* About this exercise *
Only the lines below from the one containing "Module Reingest." to the one containing "match t with" should be repeated, both included and unchanged.

* Given information *
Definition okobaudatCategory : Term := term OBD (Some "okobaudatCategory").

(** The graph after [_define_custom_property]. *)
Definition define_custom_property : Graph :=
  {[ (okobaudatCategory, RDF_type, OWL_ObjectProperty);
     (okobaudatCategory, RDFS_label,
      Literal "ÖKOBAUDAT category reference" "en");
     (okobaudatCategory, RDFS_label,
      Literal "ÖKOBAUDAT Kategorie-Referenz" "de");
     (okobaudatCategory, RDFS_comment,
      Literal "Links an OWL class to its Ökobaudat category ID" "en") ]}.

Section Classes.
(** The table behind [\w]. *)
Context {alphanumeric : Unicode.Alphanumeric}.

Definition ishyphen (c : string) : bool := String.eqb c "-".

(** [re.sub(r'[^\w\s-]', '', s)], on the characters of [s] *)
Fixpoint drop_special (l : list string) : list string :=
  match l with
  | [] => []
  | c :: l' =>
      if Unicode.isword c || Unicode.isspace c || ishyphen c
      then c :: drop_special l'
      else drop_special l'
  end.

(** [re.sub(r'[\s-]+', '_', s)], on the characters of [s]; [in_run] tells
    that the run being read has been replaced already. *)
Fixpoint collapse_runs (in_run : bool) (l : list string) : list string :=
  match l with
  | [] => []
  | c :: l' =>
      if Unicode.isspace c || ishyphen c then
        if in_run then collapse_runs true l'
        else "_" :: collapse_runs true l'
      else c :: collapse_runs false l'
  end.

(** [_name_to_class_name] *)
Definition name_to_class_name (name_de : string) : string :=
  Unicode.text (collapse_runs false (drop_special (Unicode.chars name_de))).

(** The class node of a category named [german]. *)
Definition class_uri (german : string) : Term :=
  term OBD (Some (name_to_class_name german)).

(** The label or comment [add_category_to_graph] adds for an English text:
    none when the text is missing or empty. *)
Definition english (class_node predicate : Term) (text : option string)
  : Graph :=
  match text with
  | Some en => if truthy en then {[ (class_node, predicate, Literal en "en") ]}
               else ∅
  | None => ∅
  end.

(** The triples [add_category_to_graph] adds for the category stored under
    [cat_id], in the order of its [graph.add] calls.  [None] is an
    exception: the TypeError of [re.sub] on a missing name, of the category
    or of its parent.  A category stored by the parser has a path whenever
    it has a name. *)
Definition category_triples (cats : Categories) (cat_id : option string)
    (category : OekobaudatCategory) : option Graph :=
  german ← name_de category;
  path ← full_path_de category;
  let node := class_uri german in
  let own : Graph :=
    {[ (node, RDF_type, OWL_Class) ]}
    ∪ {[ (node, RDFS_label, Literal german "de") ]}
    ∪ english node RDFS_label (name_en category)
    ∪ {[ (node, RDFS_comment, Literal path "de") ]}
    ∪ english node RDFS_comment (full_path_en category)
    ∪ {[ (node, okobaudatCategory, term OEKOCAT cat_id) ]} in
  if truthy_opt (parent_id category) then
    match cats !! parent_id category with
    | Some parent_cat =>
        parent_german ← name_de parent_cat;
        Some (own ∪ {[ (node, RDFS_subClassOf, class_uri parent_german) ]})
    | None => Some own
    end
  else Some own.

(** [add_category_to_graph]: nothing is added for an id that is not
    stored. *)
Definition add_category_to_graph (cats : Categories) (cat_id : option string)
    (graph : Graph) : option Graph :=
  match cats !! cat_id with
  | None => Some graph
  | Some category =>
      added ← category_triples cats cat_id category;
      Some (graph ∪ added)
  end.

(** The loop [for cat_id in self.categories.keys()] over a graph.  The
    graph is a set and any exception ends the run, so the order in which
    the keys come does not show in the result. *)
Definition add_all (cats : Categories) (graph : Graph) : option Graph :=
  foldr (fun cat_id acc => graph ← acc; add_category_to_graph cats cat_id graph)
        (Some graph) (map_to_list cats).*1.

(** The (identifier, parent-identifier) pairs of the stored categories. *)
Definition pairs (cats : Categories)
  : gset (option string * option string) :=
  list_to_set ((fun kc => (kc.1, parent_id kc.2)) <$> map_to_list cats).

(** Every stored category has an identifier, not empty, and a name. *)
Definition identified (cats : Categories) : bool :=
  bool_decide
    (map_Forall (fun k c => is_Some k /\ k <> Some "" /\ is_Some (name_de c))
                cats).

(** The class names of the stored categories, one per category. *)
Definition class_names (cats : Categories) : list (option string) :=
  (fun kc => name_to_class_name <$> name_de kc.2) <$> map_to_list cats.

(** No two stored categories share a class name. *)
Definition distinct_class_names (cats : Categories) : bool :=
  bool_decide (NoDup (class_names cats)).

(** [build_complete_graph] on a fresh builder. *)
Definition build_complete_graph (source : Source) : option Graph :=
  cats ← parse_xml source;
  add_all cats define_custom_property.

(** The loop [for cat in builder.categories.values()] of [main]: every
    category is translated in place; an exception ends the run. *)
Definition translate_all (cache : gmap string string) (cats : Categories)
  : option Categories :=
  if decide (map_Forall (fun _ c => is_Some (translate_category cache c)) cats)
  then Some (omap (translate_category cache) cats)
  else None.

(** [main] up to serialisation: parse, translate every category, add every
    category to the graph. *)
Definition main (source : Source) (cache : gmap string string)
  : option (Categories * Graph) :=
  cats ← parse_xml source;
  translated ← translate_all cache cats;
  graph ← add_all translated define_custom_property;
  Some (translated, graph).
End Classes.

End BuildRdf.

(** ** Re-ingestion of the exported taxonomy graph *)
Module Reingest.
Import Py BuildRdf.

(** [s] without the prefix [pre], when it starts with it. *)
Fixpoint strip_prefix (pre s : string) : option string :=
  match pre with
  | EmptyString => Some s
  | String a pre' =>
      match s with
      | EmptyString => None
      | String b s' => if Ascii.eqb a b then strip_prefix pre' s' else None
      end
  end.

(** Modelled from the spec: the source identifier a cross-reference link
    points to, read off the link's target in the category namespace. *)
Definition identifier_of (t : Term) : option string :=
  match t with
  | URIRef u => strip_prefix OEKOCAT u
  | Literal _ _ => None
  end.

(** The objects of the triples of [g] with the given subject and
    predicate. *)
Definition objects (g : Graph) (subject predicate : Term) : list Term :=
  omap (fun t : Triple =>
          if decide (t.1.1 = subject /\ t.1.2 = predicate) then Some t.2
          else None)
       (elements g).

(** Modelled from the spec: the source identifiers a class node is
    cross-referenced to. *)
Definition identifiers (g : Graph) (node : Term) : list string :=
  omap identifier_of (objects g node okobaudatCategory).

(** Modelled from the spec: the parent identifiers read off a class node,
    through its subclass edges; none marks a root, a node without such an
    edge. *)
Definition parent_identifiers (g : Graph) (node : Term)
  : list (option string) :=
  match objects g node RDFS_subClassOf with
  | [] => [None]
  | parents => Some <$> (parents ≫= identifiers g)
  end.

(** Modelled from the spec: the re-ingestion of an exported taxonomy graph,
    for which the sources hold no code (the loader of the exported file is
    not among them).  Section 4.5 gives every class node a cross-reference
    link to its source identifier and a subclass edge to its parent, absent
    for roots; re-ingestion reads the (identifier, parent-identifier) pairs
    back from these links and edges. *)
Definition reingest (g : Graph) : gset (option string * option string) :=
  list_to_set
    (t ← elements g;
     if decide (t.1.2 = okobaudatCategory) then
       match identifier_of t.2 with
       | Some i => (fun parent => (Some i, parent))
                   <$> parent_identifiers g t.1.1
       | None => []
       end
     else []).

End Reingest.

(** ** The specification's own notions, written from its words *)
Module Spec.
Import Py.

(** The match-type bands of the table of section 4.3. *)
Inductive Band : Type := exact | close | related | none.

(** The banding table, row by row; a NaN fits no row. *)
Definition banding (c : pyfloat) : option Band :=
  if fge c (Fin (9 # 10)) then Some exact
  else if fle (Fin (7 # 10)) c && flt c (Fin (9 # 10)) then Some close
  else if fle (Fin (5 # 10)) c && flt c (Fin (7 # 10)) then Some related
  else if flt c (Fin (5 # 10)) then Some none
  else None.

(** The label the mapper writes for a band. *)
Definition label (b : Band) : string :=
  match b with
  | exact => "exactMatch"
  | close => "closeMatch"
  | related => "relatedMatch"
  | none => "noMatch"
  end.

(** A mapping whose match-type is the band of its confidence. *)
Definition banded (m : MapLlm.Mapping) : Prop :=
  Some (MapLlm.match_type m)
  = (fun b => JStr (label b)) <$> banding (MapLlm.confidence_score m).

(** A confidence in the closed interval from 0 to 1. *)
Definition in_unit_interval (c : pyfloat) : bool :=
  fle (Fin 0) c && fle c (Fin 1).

* Answer for this exercise *
Module Reingest.
Import Py BuildRdf.

(** [s] without the prefix [pre], when it starts with it. *)
Fixpoint strip_prefix (pre s : string) : option string :=
  match pre with
  | EmptyString => Some s
  | String a pre' =>
      match s with
      | EmptyString => None
      | String b s' => if Ascii.eqb a b then strip_prefix pre' s' else None
      end
  end.

(** Modelled from the spec: the source identifier a cross-reference link
    points to, read off the link's target in the category namespace. *)
Definition identifier_of (t : Term) : option string :=
  match t with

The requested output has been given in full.